Collected data entries
(** The arguments and [sendLogLastIndex]. *)
Definition replicate_args rf (server : Z) : outcome (option (AppendEntriesArgs * Z)) :=
  if negb (String.eqb (status rf) "leader") then Ret None
  else
    n ← idx (nextIndex rf) server;
    if n <=? lastIncludedIndex rf then Ret None
    else
      e ← slice_idx (log rf) (getRelativeIndex rf (n - 1));
      es ← elems_from (log rf) (getRelativeIndex rf n);
      Ret (Some (mkAppendArgs (currentTerm rf) (me rf) (n - 1) (Term e) (serialEntries es) 0,
                 getAbsoluteIndex rf (log_len rf) - 1)).

Definition replicate_reply rf (server : Z) (sendLogLastIndex : Z) (reply : AppendEntriesReply) (now : Z) :
    outcome (Raft C) :=
  if negb (String.eqb (status rf) "leader") then Ret rf
  else if negb (Success reply) then
    if currentTerm rf <? aer_Term reply then
      Ret (set_status (set_lastTime (persist (set_currentTerm rf (aer_Term reply))) now) "follower")
    else
      ns ← idx_set (nextIndex rf) server (NewPrevLogIndex reply + 1);
      Ret (set_indices rf ns (matchIndex rf))
  else
    ns ← idx_set (nextIndex rf) server (getAbsoluteIndex rf (log_len rf));
    ms ← idx_set (matchIndex rf) server sendLogLastIndex;
    leaderApply (set_indices rf ns ms).

(** The peers that [replicatedEntries] and [sendHeartBeats] address. *)
Definition other_peers rf : list Z :=
  filter (fun i => i <> me rf) (Z.of_nat <$> seq 0 (peers rf)).

(** ** Creation *)

Definition Make (peers : nat) (me : Z) (persister : Persister) (now electionTime : Z) : outcome (Raft C) :=
  let rf := mkRaft peers persister me false "follower" 0 0 0 (of_list [zero_entry]) 0 0 now electionTime
              0 0 0 [] [] 0 [] in
  readPersist rf (ReadRaftState persister).

(** ** What is persisted *)

(** The part of the state that is persisted, and the bytes that [persist]
    writes for it. *)
Definition durable_of rf : durable C :=
  mkDurable (currentTerm rf) (votedFor rf) (votedTerm rf) (elems (log rf)) (lastIncludedTerm rf)
    (lastIncludedIndex rf).
Definition encode_durable (d : durable C) : string :=
  gob_stream [GInt (d_currentTerm d); GInt (d_votedFor d); GInt (d_votedTerm d); GEntries (d_log d);
    GInt (d_lastIncludedTerm d); GInt (d_lastIncludedIndex d)].

Lemma durable_nonempty d : encode_durable d <> EmptyString.
Proof. by apply stream_nonempty. Qed.

(** What is written by [persist] is read back by [readPersist]. *)
Lemma durable_law d : decode_durable (encode_durable d) = Some d.
Proof.
  unfold decode_durable, lab_Decode_int, lab_Decode_entries, lab_NewDecoder, encode_durable. cbn [dc_bytes dc_read].
  rewrite (stream_int_law _ 0 (d_currentTerm d)) by done. cbn.
  rewrite (stream_int_law _ 1 (d_votedFor d)) by done. cbn.
  rewrite (stream_int_law _ 2 (d_votedTerm d)) by done. cbn.
  rewrite (stream_entries_law _ 3 (d_log d)) by done. cbn.
  rewrite (stream_int_law _ 4 (d_lastIncludedTerm d)) by done. cbn.
  rewrite (stream_int_law _ 5 (d_lastIncludedIndex d)) by done. cbn. by destruct d.
Qed.

End ops.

» REQUIREMENT:
In the data above, find the line that contains "leaderApply (set_indices rf ns ms)." and the line that contains "readPersist rf (ReadRaftState persister).". Repeat exactly those lines and every line between them, and only those.

» TASK SOLUTION:
    leaderApply (set_indices rf ns ms).

(** The peers that [replicatedEntries] and [sendHeartBeats] address. *)
Definition other_peers rf : list Z :=
  filter (fun i => i <> me rf) (Z.of_nat <$> seq 0 (peers rf)).

(** ** Creation *)

Definition Make (peers : nat) (me : Z) (persister : Persister) (now electionTime : Z) : outcome (Raft C) :=
  let rf := mkRaft peers persister me false "follower" 0 0 0 (of_list [zero_entry]) 0 0 now electionTime
              0 0 0 [] [] 0 [] in
  readPersist rf (ReadRaftState persister).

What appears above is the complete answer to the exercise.